This is Pirate Steve Yarling, from Morrow Bay, California. When he is visiting his mother in Henderson, he comes to the Strip and dresses up as a pirate for tips. He has the whole get up. His tips “jar” is a silver bucket with a huge skull and crossbones etched into it.
He spent most of his life on the water, mostly as a commercial fisherman. He is the real deal. I met him as he was getting ready for his nightly “show”, his van was parked on a side street off Koval Ave. I was there checking on the progress on the Linq project, an extravaganza so monumental that they leveled the entire O’Sheas Casino, one of the last cool vibe joints on the strip. Walking back to my car, anxious to see if it had been towed or not, I came across this guy in a cluttered white van, side door open and putting on pirate boots. With that God-In-Heaven-That’s-Huge shark tooth around his neck.
I don’t know what made me stop. Actually, I didn’t at first. Walked right by. But then, I stopped. I don’t know what made me stop. And turn around and start up a conversation with this total stranger. I’m so glad I did. He talked like he had a thousand stories, like you would imagine men of the sea would have a thousand stories.
I’m also glad I got his picture. Even if it is a crappy picture. I wish I took about a dozen more.
Everyone has a story. Fact.
This is my mother. The back of the photograph has this hand written note: “Paul Bailey & Carole Parker, Dec 25, 1952, Hermosa Beach”. That’s it. No other info. I doubt I’ll ever find out who exactly Paul Bailey is. Or how they ended up in Hermosa. And, who took the photo? But, I’m sure there is a story there. Everyone has a story.
It’s not too much of an exaggeration to say that, after my mother past away in 2011, we divided up her belongings into two separate, distinct categories. There was the stuff, mostly junk, that we ended up either giving away or throwing away. And photographs.
Photographs of her in high school, photographs of the places she hung out, photographs of her brother, my uncle Patrick, who was also a man of the sea. Somewhat. I’m eternally glad I have these photographs of her. They provide an insight into her life that would have been forever lost had it not been documented through photography.
I’ve written before about how my father would drag me to airshows when I was a kid. He was a bit of a shutter-bug as well, taking copious shots of the rare planes on display. And in flight. He had albums upon albums of air show stuff. Mom always chided him every time he turned his rolls into the local pharmacy for processing. “You shouldn’t take so many pictures of things things,” she would say, “You should take pictures of people. Things don’t change. Those planes are the same they were during the war. People change.”
So very true. Ourselves, our children, our friends, our lovers. We all change. We grow, we shrink, we get sick, we stay strong. We laugh, we’re awkward, we think we’re cool. And some people go to Heaven without warning.

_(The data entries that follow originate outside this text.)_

Definition get_mcp_config (self : BaseAgent) : dict :=
  fold_left
    (fun mcp_config tool_name =>
       let url := get_tool_url self tool_name in
       if negb (String.eqb url "") then
         dict_set tool_name
           (PyDict [("url", PyStr url); ("transport", PyStr "streamable_http")])
           mcp_config
       else mcp_config)
    (_mcp_tool_names self) [].

(** [self._mcp_client = MultiServerMCPClient(mcp_config)] *)
Definition connect (self : BaseAgent) (mcp_config : dict) : M process unit :=
  fun s =>
    match new_client self (mcp_attempts s) mcp_config with
    | Ok _ =>
        (Ok tt, mkProcess (Some mcp_config) (_tools s) (S (mcp_attempts s))
                          (react_calls s) (events s) (logged s))
    | Raise e =>
        (Raise e, mkProcess (_mcp_client s) (_tools s) (S (mcp_attempts s))
                            (react_calls s) (events s) (logged s))
    end.

(** [self._tools = await self._mcp_client.get_tools()] *)
Definition load_tools (self : BaseAgent) (mcp_config : dict) : M process unit :=
  tools <- lift (get_tools self mcp_config) ;;
  modify (fun s => mkProcess (_mcp_client s) tools (mcp_attempts s)
                             (react_calls s) (events s) (logged s)).

Definition ensure_mcp_initialized (self : BaseAgent) : M process bool :=
  client <- gets _mcp_client ;;
  match client with
  | Some _ => ret true
  | None =>
      let mcp_config := get_mcp_config self in
      match mcp_config with
      | [] =>
          logger WARNING "No MCP tools configured" ;;
          ret true
      | _ :: _ =>
          try_except
            (logger INFO ("Initializing MCP client with tools: " +:+
                          repr self (PyList (map (fun kv => PyStr (fst kv)) mcp_config))) ;;
             connect self mcp_config ;;
             load_tools self mcp_config ;;
             tools <- gets _tools ;;
             logger INFO ("MCP initialized with " +:+ pretty (length tools) +:+ " tools") ;;
             ret true)
            (fun e =>
               logger ERROR ("MCP initialization failed: " +:+ exn_str e) ;;
               ret false)
      end
  end.

(** [agent.ainvoke(...)] on a freshly built ReAct agent *)
Definition run_agent (self : BaseAgent) (tools : list string) (prompt : string)
    (query : pyval) (recursion_limit : Z) : M process string :=
  fun s =>
    (react_agent self (length (react_calls s)) tools prompt query recursion_limit,
     mkProcess (_mcp_client s) (_tools s) (mcp_attempts s)
               (react_calls s ++ [query]) (events s) (logged s)).

(** The methods a subclass supplies or overrides are arguments of the
    methods that call them. *)
Section Methods.
Variable get_system_prompt : BaseAgent -> string.
Variable process_query : BaseAgent -> pyval -> M process string.

Definition run_react_agent (self : BaseAgent) (query : pyval)
    (system_prompt : option string) (recursion_limit : Z) : M process string :=
  ready <- ensure_mcp_initialized self ;;
  if negb ready then ret "Error: Failed to initialize MCP tools"
  else
    tools <- gets _tools ;;
    match tools with
    | [] => ret "Error: No tools available"
    | _ :: _ =>
        let prompt :=
          match system_prompt with
          | Some p => if negb (String.eqb p "") then p else get_system_prompt self
          | None => get_system_prompt self
          end in
        run_agent self tools prompt query recursion_limit
    end.

Definition _extract_query (self : BaseAgent) (task : Task) : result pyval :=
  let message := if truthy (task_message task) then task_message task else PyDict [] in
  message_text (repr self) message.

Definition handle_task (self : BaseAgent) (task : Task) : M process Task :=
  fun s =>
    let '(r, (task', s')) :=
      try_except
        (on_task (set_status (mkTaskStatus PROCESSING None)) ;;
         t <- gets fst ;;
         query <- lift (_extract_query self t) ;;
         if negb (truthy query) then
           on_task (set_status (mkTaskStatus INPUT_REQUIRED
                      (Some (agent_message "Please provide a query"))))
         else
           in_process (log_event (name self) "TASK_RECEIVED" (PyDict [("query", query)])) ;;
           result <- in_process (process_query self query) ;;
           on_task (set_artifacts (text_artifacts (PyStr result))) ;;
           on_task (set_status (mkTaskStatus COMPLETED None)) ;;
           in_process (log_event (name self) "TASK_COMPLETED"
                         (PyDict [("preview", PyStr (preview result));
                                  ("full_result", PyStr result)])))
        (fun e =>
           in_process (logger ERROR ("Task handling error: " +:+ exn_str e)) ;;
           on_task (set_status (mkTaskStatus FAILED
                      (Some (agent_message ("Error: " +:+ exn_str e))))) ;;
           in_process (log_event (name self) "TASK_ERROR"
                         (PyDict [("error", PyStr (exn_str e))])))
        (task, s) in
    (match r with Ok _ => Ok task' | Raise e => Raise e end, s').

(** The task endpoint set up by [run] *)
Definition handle_task_endpoint (self : BaseAgent) (request_json : result pyval)
  : M process pyval :=
  try_except
    (data <- lift request_json ;;
     message <- lift (py_get data "message" (PyDict [])) ;;
     query <- lift (message_text (repr self) message) ;;
     if negb (truthy query) then
       id <- lift (py_get data "id" (PyStr "")) ;;
       ret (response id "input_required" (PyStr "Please provide a query"))
     else
       head <- lift (py_slice_to 100 query) ;;
       logger INFO ("Received query: " +:+ py_str (repr self) head) ;;
       result <- process_query self query ;;
       id <- lift (py_get data "id" (PyStr "")) ;;
       ret (response id "completed" (PyStr result)))
    (fun e =>
       logger ERROR ("Task endpoint error: " +:+ exn_str e) ;;
       ret (response (PyStr "") "failed" (PyStr ("Error: " +:+ exn_str e)))).
End Methods.

End Base.

(** ** Worker agent 1 ([agents/workers/worker_agent_1.py]) *)

Module WorkerAgent1.
Import Base.

Definition fallback_prompt : string :=
  "You are a data extraction and analysis specialist.

## Workflow
1. Call get_schema() first to discover available data
2. Use the actual column names to construct queries
3. Summarize findings for the user

## Rules
- Always use tools to get data - never make up information
- When you receive results, summarize them clearly
".

Definition get_system_prompt (self : BaseAgent) : string :=
  let prompt := load_prompt self "worker_agent_1" in
  if negb (String.eqb prompt "") then prompt else fallback_prompt.

Definition process_query (self : BaseAgent) (query : pyval) : M process string :=
  try_except
    (result <- run_react_agent get_system_prompt self query None 25 ;;
     ret result)
    (fun e =>
       logger ERROR ("Query processing error: " +:+ exn_str e) ;;
       ret ("Error processing query: " +:+ exn_str e)).

Definition handle_task := Base.handle_task process_query.
Definition handle_task_endpoint := Base.handle_task_endpoint process_query.

End WorkerAgent1.

(** ** Vocabulary of the statements *)

(** [needle] occurs in [s] when letter case is ignored. *)
Definition contains_ignoring_case (needle s : string) : Prop :=
  exists pre mid post, s = pre +:+ mid +:+ post /\ upper mid = upper needle.

(** The balanced run of braces that closes [depth] open ones. *)
Fixpoint balanced_prefix (depth : nat) (l : list ascii) : option (list ascii) :=
  match l with
  | [] => None
  | c :: r =>
      if Ascii.eqb c "{"%char then
        option_map (cons c) (balanced_prefix (S depth) r)
      else if Ascii.eqb c "}"%char then
        match depth with
        | O => None
        | S O => Some [c]
        | S d => option_map (cons c) (balanced_prefix d r)
        end
      else option_map (cons c) (balanced_prefix depth r)
  end.

Fixpoint first_balanced (l : list ascii) : option (list ascii) :=
  match l with
  | [] => None
  | c :: r =>
      if Ascii.eqb c "{"%char then
        match balanced_prefix 1 r with
        | Some p => Some (c :: p)
        | None => first_balanced r
        end
      else first_balanced r
  end.

(** The first substring of [s] that opens with a brace and closes with
    the brace that balances it. *)
Definition first_balanced_object (s : string) : option string :=
  option_map text (first_balanced (chars s)).

(** A collaborator that follows a script: the [n]-th request gets the
    [n]-th reply. *)
Definition scripted {A} (replies : list (result A)) (n : nat) : result A :=
  match replies !! n with
  | Some r => r
  | None => Raise (Exc "RuntimeError" "nothing left in the script")
  end.

(** The number of awaitables of a [gather] that have completed, and what
    holds while they complete one by one: every stored outcome satisfies
    [P] at its position, and [size] has advanced once for each. *)
Definition settled {A} (slots : list (option (result A))) : nat :=
  length (omap id slots).

Definition gather_inv {S A} (tasks : list (M S A)) (P : nat -> result A -> Prop)
    (size : S -> nat) (s0 : S) (st : list (option (result A)) * S) : Prop :=
  length (fst st) = length tasks /\
  (forall i r, fst st !! i = Some (Some r) -> P i r) /\
  size (snd st) = size s0 + settled (fst st).

(** The reason recorded for a call that raised *)
Definition reason (e : exn) : string :=
  if is_timeout e then "Timeout" else exn_str e.

(** The entry that stands for the outcome of one round trip to the
    worker at [agent_url]: a success when the status is 200 and the body
    decodes, a failure with its reason in the three other cases. *)
Inductive entry_of (agent_url : string)
  : result Manager.http_response -> pyval -> Prop :=
| entry_success resp body :
    Manager.status resp = 200%Z -> Manager.json resp = Ok body ->
    entry_of agent_url (Ok resp) (Manager.call_succeeded body agent_url)
| entry_bad_body resp e :
    Manager.status resp = 200%Z -> Manager.json resp = Raise e ->
    entry_of agent_url (Ok resp) (Manager.call_failed (reason e) agent_url)
| entry_bad_status resp :
    Manager.status resp <> 200%Z ->
    entry_of agent_url (Ok resp)
      (Manager.call_failed ("HTTP " +:+ pretty (Manager.status resp)) agent_url)
| entry_raised e :
    entry_of agent_url (Raise e) (Manager.call_failed (reason e) agent_url).

(** [a in agent_map] on a name *)
Definition known (self : Manager.LegalManagerAgent) (a : string) : bool :=
  match Manager.agent_map self !! a with Some _ => true | None => false end.

(** The URLs of the names of a plan that the registry knows, in the order
    of the plan *)
Definition resolved (self : Manager.LegalManagerAgent) (names : list string)
  : list string :=
  omap (fun a => Manager.agent_map self !! a) names.

(** An entry of the dispatcher's output that answers for [agent_url]: it
    is the entry of some round trip to that worker's task endpoint. *)
Definition answers_for (self : Manager.LegalManagerAgent) (query : pyval)
    (agent_url : string) (entry : pyval) : Prop :=
  exists n,
    entry_of agent_url
      (Manager.worker_reply self n (agent_url +:+ "/task")
         (Manager.task_payload query) 60)
      entry.

(** An entry of the dispatcher's output that reports no success *)
Definition no_success (r : pyval) : bool :=
  is_dict r && negb (truthy (dict_get (members_of r) "success" PyNone)).

(** The replies of a task endpoint: each carries one artifact with one
    text part, which holds the request for input, the result, or the
    error. *)
Inductive endpoint_reply (prompt : string) : pyval -> Prop :=
| reply_input_required id :
    endpoint_reply prompt (response id "input_required" (PyStr prompt))
| reply_completed id result :
    endpoint_reply prompt (response id "completed" (PyStr result))
| reply_failed e :
    endpoint_reply prompt
      (response (PyStr "") "failed" (PyStr ("Error: " +:+ exn_str e))).

(** Two managers that are alike but for what the language model brings
    back from its invocation number [n0]. *)
Definition same_but_reply (n0 : nat) (a b : Manager.LegalManagerAgent) : Prop :=
  Manager.worker_agent_1_url a = Manager.worker_agent_1_url b /\
  Manager.worker_agent_2_url a = Manager.worker_agent_2_url b /\
  (forall n url payload timeout,
     Manager.worker_reply a n url payload timeout
     = Manager.worker_reply b n url payload timeout) /\
  Manager.completion_order a = Manager.completion_order b /\
  (forall v, Manager.repr a v = Manager.repr b v) /\
  (forall n k prompt, n <> n0 ->
     Manager.llm_reply a n k prompt = Manager.llm_reply b n k prompt).

(** Two processes that have made as many calls as each other, and more
    than [n0] invocations of the language model; their records may
    differ. *)
Definition agree (n0 : nat) (s1 s2 : Manager.process) : Prop :=
  length (Manager.llm_calls s1) = length (Manager.llm_calls s2) /\
  length (Manager.http_calls s1) = length (Manager.http_calls s2) /\
  n0 < length (Manager.llm_calls s1).

(** Two computations that, from processes that agree, give the same
    outcome and leave processes that agree. *)
Definition related {A} (n0 : nat) (m1 m2 : M Manager.process A) : Prop :=
  forall s1 s2, agree n0 s1 s2 ->
    fst (m1 s1) = fst (m2 s2) /\ agree n0 (snd (m1 s1)) (snd (m2 s2)).

(** Objects for the concrete runs: the two workers at their registry
    ports, collaborators that follow scripts, and a printer that stands
    for the interpreter's [repr] (the runs print strings only). *)
Definition plain_repr (v : pyval) : string :=
  match v with
  | PyNone => "None"
  | PyBool true => "True"
  | PyBool false => "False"
  | PyInt z => pretty z
  | _ => "<" +:+ type_name v +:+ ">"
  end.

So, I’m glad I stopped to talk to Pirate Steve, hear a small fraction of his story, and get something to remember him by. May his winds be swift and his skies be fair. And, I’m glad I’ve got all these pictures of my mother. She changed so much.
Everybody has a story. And everyone changes.
So, this year, I vow to take more pictures of people. Don’t get me wrong, I love shooting cars. But, cars usually stay the same.